Danny Ainge doesn't regret trading for Kyrie Irving, 'no matter what happens'

Danny Ainge doesn't regret trading for Kyrie Irving, 'no matter what happens'

BOSTON -- Earlier this year, Celtics president of basketball operations Danny Ainge talked in glowing terms about the team's pending basketball “marriage” to impending free agent Kyrie Irving. 

Well, that wedding Ainge referenced isn’t as much of a lock as it once was.

I asked Ainge at the Auerbach Center on Wednesday if "wedding" is still on.

“I don’t know. There’s not much I can say about that, honestly,” Ainge said. “There’s ongoing conversations. We’ll have to wait and see what happens.”

I followed up by asking Ainge if Irving or his camp gave the Celtics an indication he did not want to come back to Boston. 

“I have not received that indication, no,” Ainge said. 

Irving has been the subject of trade rumors for months, most centering around him taking his talents to the Brooklyn Nets, New York Knicks or Los Angeles Lakers. 

Not surprisingly, Ainge would love to hear from Irving or his camp prior to the June 20 NBA draft about the perennial All-Star's intentions in free agency.

“Yeah, but I’m not … he can do what he wants. It’s his choice to do what he wants,” Ainge said of Irving. “But sure I’d like to have answers to all your questions now, that would be nice. I could relax even more. It’s a busy time of year. There’s a lot of unanswered questions with free agency and draft and all the players on our roster.”

Ainge was asked if Irving gave the Celtics an indication they could do something roster-wise that would entice him to want to come back. 

“I don’t know the answer to that,” Ainge said. “I don’t know that yet.”

There are plenty of rumors about Irving wanting to play with another proven All-Star such as New Orleans’ Anthony Davis and Golden State Warriors star Kevin Durant.

Davis has asked for a trade and reportedly is sticking to that stance even after meeting with new Pelicans executive president of basketball operations David Griffin.

Like Irving, Durant will be a free agent this summer, with both often linked as a potential package deal to the Knicks

While the season certainly didn’t end the way Ainge or the Celtics would have wanted, Ainge’s desire to keep Irving in a Celtics uniform going forward remains as strong as ever. 

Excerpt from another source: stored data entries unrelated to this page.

Lemma callValidator_objectId s :
  Parse.callValidator "objectId" s
  = Parse.Ok ((Parse.hexObjectId =? String.length s)%nat && isHexString s).
Proof. reflexivity. Qed.

Lemma callValidator_hash256 s :
  Parse.callValidator "hash256" s = Parse.Ok (Parse.hexHash256 =? String.length s)%nat.
Proof. reflexivity. Qed.

Lemma callValidator_publicKey s :
  Parse.callValidator "publicKey" s = Parse.Ok (Parse.hexPublicKey =? String.length s)%nat.
Proof. reflexivity. Qed.

Lemma callValidator_address s :
  Parse.callValidator "address" s = Parse.Ok (Parse.addressEncoded =? String.length s)%nat.
Proof. reflexivity. Qed.

Lemma parseValue_objectId s :
  Parse.parseValue hexToUint8 tryParseUint stringToAddress s (Parse.Named "objectId")
  = Parse.bindR (Parse.callValidator "objectId" s) (fun ok =>
      if ok then Parse.Ok (Parse.VString s) else Parse.Throw (Parse.Error "must be 12-byte hex string")).
Proof. reflexivity. Qed.

Lemma parseValue_hash256 s :
  Parse.parseValue hexToUint8 tryParseUint stringToAddress s (Parse.Named "hash256")
  = Parse.bindR (Parse.callValidator "hash256" s) (fun ok =>
      if ok then Parse.rmap Parse.VBytes (hexToUint8 s)
      else Parse.Throw (Parse.Error (Parse.lengthMsg "hash256" s))).
Proof. reflexivity. Qed.

(** The id step of [transactionIdParser], once the homogeneity check
    has passed. *)
Lemma transactionIdParser_body x idx arr :
  (match idx with Some i => (0 <? i)%nat | None => false end
   && negb (String.length (nth 0 arr "") =? String.length x)%nat) = false ->
  Parse.transactionIdParser hexToUint8 tryParseUint stringToAddress x idx arr
  = if (24 =? String.length x)%nat && isHexString x then Parse.Ok (Parse.VString x)
    else if (64 =? String.length x)%nat then Parse.rmap Parse.VBytes (hexToUint8 x)
    else Parse.Throw (Parse.Error ("invalid length of transaction id '" ++ x ++ "'")).
Proof.
  intros Hc. unfold Parse.transactionIdParser. rewrite Hc.
  unfold Parse.validateValue. rewrite callValidator_objectId. cbn [Parse.bindR].
  unfold Parse.hexObjectId.
  destruct ((24 =? String.length x)%nat && isHexString x) eqn:E1.
  - rewrite parseValue_objectId, callValidator_objectId. unfold Parse.hexObjectId.
    rewrite E1. reflexivity.
  - rewrite callValidator_hash256. cbn [Parse.bindR]. unfold Parse.hexHash256.
    destruct (64 =? String.length x)%nat eqn:E2; [|reflexivity].
    rewrite parseValue_hash256, callValidator_hash256. unfold Parse.hexHash256.
    rewrite E2. reflexivity.
Qed.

“The whole Kyrie thing, it’s unfortunate that one person gets credit or blame for a team’s failures,” Ainge said. “We had a lot of reasons why the team didn’t succeed this year. And Kyrie deserves his share of the blame but not any more than anybody else. There’s a lot of guys that didn’t handle things the right way and make the sacrifices that needed to be done for the benefit of the team.

"I think they’re all going to learn from it, including Kyrie. He’s still a young player. I think Kyrie’s going to come back even better next year.”

But even if Irving chooses to play elsewhere, Ainge won’t second-guess his decision to trade for him.

“There’s always risk in making deals. We’re not afraid of risks,” Ainge said. “We made a risk by trading for Kyrie (from Cleveland). And no matter what happens with Kyrie, I'll never regret that. Just move on to the next deal.”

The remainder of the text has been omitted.